One thing is for sure, the Bush technique of massively increasing defense spending, massively increasing the future unfunded liabilities of Medicare and "fixing" social security by both keeping current benefits and borrowing massive amounts of money to create private accounts doesn't work.
 
Fatcat,

A 3% deficit is 3%. A 3.5% (and I said 3% to 3.5%) growth in GDP is 3.5% REAL growth. 3.5% plus inflation which comes to more like 5%. If the numerator is growing at 3% of GDP and debt is 75% of GDP then debt is growing at 4%, slower than the GDP growth. So debt as a percent of GDP is SHRINKING.
 
SS is a tax, the money that goes in from my check, isn't mine once it hits the SS progam any more than the money that I pay as federal taxes.

SS should be what it was intended for, a broad based tax collected to protect the most vulnerable -- the disabled and elderly who cannot work and are without a retirement. Nothing more, nothing less.

Compassionate, smart and adequate safety nets are a moral imperative. Waste is not.
 
Medicare should be treated much the same. If you can afford other insurance, you shouldn't be able to drop and enroll in Medicare. Change insurance to a consumer driven, consumer choice model and prices will plummet. Give the tax benefit to the consumer, not the employer, add HSAs and a vast portion of the uninsured will actually be able to afford adequate coverage. For the rest, a reformed Medicare system would work.
 
I agree wholeheartedly with your first point TahoeHorn. Non-defense discretionary spending is really an insignificant portion of the federal budget.

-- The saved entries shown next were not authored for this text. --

(** The lines of the menus, as [print] writes them. *)
Definition user_menu_lines : list string :=
  map (fun l => l +:+ NL)
    [NL +:+ "--- User Menu ---"; "1. Report Lost Item"; "2. Report Found Item";
     "3. Search Items"; "4. Claim an Item"; "5. Logout"].
Definition admin_menu_lines : list string :=
  map (fun l => l +:+ NL) [NL +:+ "--- Admin Menu ---"; "1. Approve Claim"; "2. Logout"].

(** ** Lemmas on values, dicts and strs *)

Section PyFacts.

Lemma py_eq_true (a b : value) : py_eq a b = true <-> a = b.
Proof.
  destruct a as [m|s], b as [n|t]; simpl; split; try discriminate.
  - intros H. apply Z.eqb_eq in H. now subst.
  - intros [= ->]. apply Z.eqb_refl.
  - intros H. apply String.eqb_eq in H. now subst.
  - intros [= ->]. apply String.eqb_refl.
Qed.

Lemma py_eq_false (a b : value) : py_eq a b = false <-> a <> b.
Proof.
  rewrite <- py_eq_true. destruct (py_eq a b); split; congruence.
Qed.

Lemma get_setitem_eq (k : string) (v : value) (d : dict) :
  get k (setitem k v d) = Some v.
Proof.
  induction d as [|[k' v'] d IH]; simpl.
  - now rewrite String.eqb_refl.
  - destruct (String.eqb k' k) eqn:E; simpl; now rewrite E.
Qed.

Lemma get_setitem_ne (k k' : string) (v : value) (d : dict) :
  k <> k' -> get k' (setitem k v d) = get k' d.
Proof.
  intros Hne. induction d as [|[k0 v0] d IH]; simpl.
  - destruct (String.eqb k k') eqn:E; [apply String.eqb_eq in E; contradiction|easy].
  - destruct (String.eqb k0 k) eqn:E; simpl.
    + apply String.eqb_eq in E. subst k0.
      destruct (String.eqb k k') eqn:E'; [apply String.eqb_eq in E'; contradiction|easy].
    + now rewrite IH.
Qed.

Lemma setitem_fresh (k : string) (v : value) (d : dict) :
  k ∉ keys d -> setitem k v d = d ++ [(k, v)].
Proof.
  induction d as [|[k' v'] d IH]; simpl; intros Hk; [easy|].
  apply not_elem_of_cons in Hk as [Hne Hk].
  destruct (String.eqb k' k) eqn:E.
  - apply String.eqb_eq in E. congruence.
  - now rewrite IH.
Qed.

Lemma getitem_ok (k : string) (d : dict) :
  has_key k d = true -> exists v, get k d = Some v /\ getitem k d = Ok v.
Proof.
  unfold has_key, getitem. destruct (get k d) as [v|]; [eauto|discriminate].
Qed.

Lemma has_fields_key (ks : list string) (k : string) (d : dict) :
  has_fields ks d = true -> In k ks -> has_key k d = true.
Proof.
  unfold has_fields. rewrite forallb_forall. auto.
Qed.

Lemma append_assoc (a b c : string) : (a +:+ b) +:+ c = a +:+ b +:+ c.
Proof. induction a as [|x a IH]; simpl; [easy|now f_equal]. Qed.

Lemma startswith_spec (p s : string) :
  startswith p s = true <-> exists post, s = p +:+ post.
Proof.
  revert s. induction p as [|a p IH]; intros s; simpl.
  - split; [eauto|easy].
  - destruct s as [|b s].
    + split; [discriminate|]. intros [post H]. discriminate.
    + rewrite andb_true_iff, IH. split.
      * intros [Hab [post ->]]. apply Ascii.eqb_eq in Hab. subst. eauto.
      * intros [post [= -> ->]]. split; [apply Ascii.eqb_refl|eauto].
Qed.

Lemma str_in_spec (k s : string) : str_in k s = true <-> substring k s.
Proof.
  unfold substring. induction s as [|c s IH].
  - simpl. rewrite orb_false_r, startswith_spec. split.
    + intros [post H]. exists EmptyString, post. exact H.
    + intros [pre [post H]]. destruct pre; [eauto|discriminate].
  - change (str_in k (String c s))
      with (startswith k (String c s) || str_in k s).
    rewrite orb_true_iff, IH, startswith_spec. split.
    + intros [[post H]|[pre [post H]]].
      * exists EmptyString, post. exact H.
      * exists (String c pre), post. simpl. now rewrite H.
    + intros [pre [post H]]. destruct pre as [|c' pre].
      * left. eauto.
      * right. injection H as -> ->. eauto.
Qed.

Lemma str_in_empty (s : string) : str_in EmptyString s = true.
Proof. destruct s; reflexivity. Qed.

End PyFacts.

(** ** The json module: decoding an encoding *)

Module JsonFacts.
Import Json.

(** *** Unfolding the scanner by one character *)

Lemma lex_cons (c : ascii) (r : string) :
  lex (String c r) =
  let n := code c in
  if is_ws c then lex r
  else if (n =? 91)%N then cons LBracket <$> lex r
  else if (n =? 93)%N then cons RBracket <$> lex r
  else if (n =? 123)%N then cons LBrace <$> lex r
  else if (n =? 125)%N then cons RBrace <$> lex r
  else if (n =? 58)%N then cons Colon <$> lex r
  else if (n =? 44)%N then cons Comma <$> lex r
  else if (n =? 34)%N then
    match lex_string r with
    | Some (str, ts) => Some (TString str :: ts)
    | None => None
    end
  else if (n =? 48)%N then
    match r with
    | EmptyString => Some [TInt 0]
    | String c' r' => cons (TInt 0) <$> delimiter c' (lex r')
    end
  else if is_digit c then
    match lex_digits r with
    | Some (ds, ts) => number_token false (String c ds) ts
    | None => None
    end
  else if (n =? 45)%N then
    match r with
    | String d r' =>
        if (code d =? 48)%N then
          match r' with
          | EmptyString => Some [TInt 0]
          | String c' r'' => cons (TInt 0) <$> delimiter c' (lex r'')
          end
        else if is_digit d then
          match lex_digits r' with
          | Some (ds, ts) => number_token true (String d ds) ts
          | None => None
          end
        else None
    | EmptyString => None
    end
  else None.
Proof. reflexivity. Qed.

Lemma lex_digits_cons (c : ascii) (r : string) :
  lex_digits (String c r) =
  if is_digit c then
    match lex_digits r with
    | Some (ds, ts) => Some (String c ds, ts)
    | None => None
    end
  else
    match delimiter c (lex r) with
    | Some ts => Some (EmptyString, ts)
    | None => None
    end.
Proof. reflexivity. Qed.

Lemma lex_string_quote (r : string) :
  lex_string (String quote r) =
  match lex r with
  | Some ts => Some (EmptyString, ts)
  | None => None
  end.
Proof. reflexivity. Qed.

Lemma lex_string_plain (c : ascii) (r : string) :
  (code c =? 34)%N = false -> (code c =? 92)%N = false -> (code c <? 32)%N = false ->
  lex_string (String c r) =
  match lex_string r with
  | Some (str, ts) => Some (String c str, ts)
  | None => None
  end.
Proof.
  intros H1 H2 H3. change (lex_string (String c r)) with
    (if (code c =? 34)%N then
       match lex r with
       | Some ts => Some (EmptyString, ts)
       | None => None
       end
     else if (code c =? 92)%N then
       match r with
       | String e r' =>
           if (code e =? 117)%N then
             match r' with
             | String h1 (String h2 (String h3 (String h4 r''))) =>
                 match unicode_escape h1 h2 h3 h4, lex_string r'' with
                 | Some u, Some (str, ts) => Some (String u str, ts)
                 | _, _ => None
                 end
             | _ => None
             end
           else
             match simple_escape e, lex_string r' with
             | Some u, Some (str, ts) => Some (String u str, ts)
             | _, _ => None
             end
       | EmptyString => None
       end
     else if (code c <? 32)%N then None
     else
       match lex_string r with
       | Some (str, ts) => Some (String c str, ts)
       | None => None
       end).
  now rewrite H1, H2, H3.
Qed.

Lemma lex_string_simple (e u : ascii) (r : string) :
  (code e =? 117)%N = false -> simple_escape e = Some u ->
  lex_string (String backslash (String e r)) =
  match lex_string r with
  | Some (str, ts) => Some (String u str, ts)
  | None => None
  end.
Proof.
  intros H1 H2. change (lex_string (String backslash (String e r))) with
    (if (code e =? 117)%N then
       match r with
       | String h1 (String h2 (String h3 (String h4 r''))) =>
           match unicode_escape h1 h2 h3 h4, lex_string r'' with
           | Some u, Some (str, ts) => Some (String u str, ts)
           | _, _ => None
           end
       | _ => None
       end
     else
       match simple_escape e, lex_string r with
       | Some u, Some (str, ts) => Some (String u str, ts)
       | _, _ => None
       end).
  now rewrite H1, H2.
Qed.

Lemma lex_string_unicode (h1 h2 h3 h4 u : ascii) (r : string) :
  unicode_escape h1 h2 h3 h4 = Some u ->
  lex_string
    (String backslash (String "u" (String h1 (String h2 (String h3 (String h4 r)))))) =
  match lex_string r with
  | Some (str, ts) => Some (String u str, ts)
  | None => None
  end.
Proof.
  intros H. change (lex_string
    (String backslash (String "u" (String h1 (String h2 (String h3 (String h4 r)))))))
    with
    (match unicode_escape h1 h2 h3 h4, lex_string r with
     | Some u, Some (str, ts) => Some (String u str, ts)
     | _, _ => None
     end).
  now rewrite H.
Qed.

(** *** Strings *)

Ltac escape_case H :=
  match goal with
  | |- context [escape_char ?c] =>
      let e := eval vm_compute in (escape_char c) in
      change (escape_char c) with e
  end;
  cbn [String.append];
  match goal with
  | |- _ = Some (String ?c _, _) =>
      first
        [ rewrite lex_string_plain by reflexivity
        | rewrite (lex_string_simple _ c) by reflexivity
        | rewrite (lex_string_unicode _ _ _ _ c) by reflexivity ]
  end;
  rewrite H; reflexivity.

Lemma lex_escape_char (c : ascii) (tail str : string) (ts : list token) :
  lex_string tail = Some (str, ts) ->
  lex_string (escape_char c +:+ tail) = Some (String c str, ts).
Proof.
  intros H. destruct c as [[] [] [] [] [] [] [] []]; escape_case H.
Qed.

Lemma lex_escape (s rest : string) (ts : list token) :
  lex rest = Some ts ->
  lex_string (escape s +:+ String quote rest) = Some (s, ts).
Proof.
  intros H. induction s as [|c s IH]; cbn [escape String.append].
  - now rewrite lex_string_quote, H.
  - rewrite append_assoc. now apply lex_escape_char.
Qed.

Lemma lex_encode_string (s rest : string) (ts : list token) :
  lex rest = Some ts ->
  lex (encode_string s +:+ rest) = Some (TString s :: ts).
Proof.
  intros H. unfold encode_string. cbn [String.append].
  rewrite lex_cons. change (is_ws quote) with false. cbn [code quote].
  rewrite append_assoc. cbn [String.append].
  change (N_of_ascii quote) with 34%N. simpl.
  now rewrite (lex_escape s rest ts H).
Qed.

(** *** Numbers *)

Lemma string_of_uint_digits (u : Decimal.uint) :
  all_digits (NilEmpty.string_of_uint u) = true.
Proof. induction u; simpl; auto. Qed.

Lemma delimiter_not_digit (c : ascii) (k : option (list token)) (ts : list token) :
  delimiter c k = Some ts -> is_digit c = false.
Proof.
  intros H. destruct c as [[] [] [] [] [] [] [] []];
    try reflexivity; discriminate H.
Qed.

Lemma delimiter_lex (c : ascii) (r : string) (ts : list token) :
  delimiter c (lex r) = Some ts -> lex (String c r) = Some ts.
Proof.
  intros H. rewrite lex_cons.
  destruct c as [[] [] [] [] [] [] [] []];
    try discriminate H; exact H.
Qed.

Lemma lex_digits_run (ds : string) (c : ascii) (r : string) (ts : list token) :
  all_digits ds = true ->
  delimiter c (lex r) = Some ts ->
  lex_digits (ds +:+ String c r) = Some (ds, ts).
Proof.
  intros Hds Hc. induction ds as [|d ds IH]; cbn [String.append].
  - rewrite lex_digits_cons, (delimiter_not_digit _ _ _ Hc). now rewrite Hc.
  - simpl in Hds. apply andb_true_iff in Hds as [Hd Hds].
    rewrite lex_digits_cons, Hd. now rewrite (IH Hds).
Qed.

(** The decimal digits of a positive number start with a digit other
    than 0. *)
Lemma to_uint_head (p : positive) :
  match Pos.to_uint p with
  | Decimal.Nil | Decimal.D0 _ => False
  | _ => True
  end.
Proof.
  pose proof (DecimalPos.Unsigned.to_uint_nonnil p) as Hnil.
  pose proof (DecimalPos.Unsigned.to_uint_nonzero p) as Hzero.
  pose proof (DecimalPos.Unsigned.to_of (Pos.to_uint p)) as Hnorm.
  rewrite DecimalPos.Unsigned.of_to in Hnorm. simpl in Hnorm.
  destruct (Pos.to_uint p) as [|u| | | | | | | | |]; try exact I; try congruence.
  rewrite unorm_D0 in Hnorm.
  destruct (Decimal.uint_eq_dec u Decimal.Nil) as [->|Hu].
  - now apply Hzero.
  - pose proof (nb_digits_unorm u Hu) as Hle. rewrite <- Hnorm in Hle.
    simpl in Hle. lia.
Qed.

But why do you say the interest is phenomenally managed? In 2007 interest payments constituted 8% of the whole federal budget, $243.7 billion. That's a lot of money that could be spent on real programs.
 
HitH,

The US government competes in the credit markets with millions of other borrowers. There are more brilliant people analyzing these markets than you can imagine. Hell they have more second guessers than Greg Davis. But their second guessers are professionals who make millions on Wall Street. The rates the US Treasury gets in their auctions appear to be as good as could be done. The people managing these auctions are highly skilled. The level of secrecy and integrity is astounding. If the auction goes off at 5,24% you don't hear too many people think they could have gotten 5.23% by doing something different. Maybe once in a blue moon they could have done a basis point better by being smarter. The contention that you could manage that portfolio of trillions by getting lower rates is really fairly absurd. This is true of every President, every year, all the time. there are actually a few parts of our government which work phenomenally well. This is one of them.
 
Imagine how much better off we would be without acting like an imperlistic bunch overseas having military basis everywhere.

You think Western Europe could survive without us? What about Japan? What if South Korea paid for their defense?


Vietnam really hit the crapper after we left. How much do we spend on Egypt and Israel? Why crap do we spend any money there? Why are they important compared to say Canada or Mexico?
 
You all speak of healthcare like it's the market for IPODS or computers. It is so vastly complex that while a check-up for your kid might be a shop around type commodity, you still have a huge coordination of services to provide for many diseases (lab, radiology, ancillary testing, pharmacy, etc).

Imagine trying to buy your home computer buy going to several different stores to get the parts and hoping you can find someone to put it together. A major pain in the butt.

But we are not talking computers. We are talking people, and when you cheapen up your complicated illnesses or put off getting your diabetes checked because of "consumer driven" choices then you are screwed. People will pay for vacations and internet, they balk at paying out of pocket for healthcare.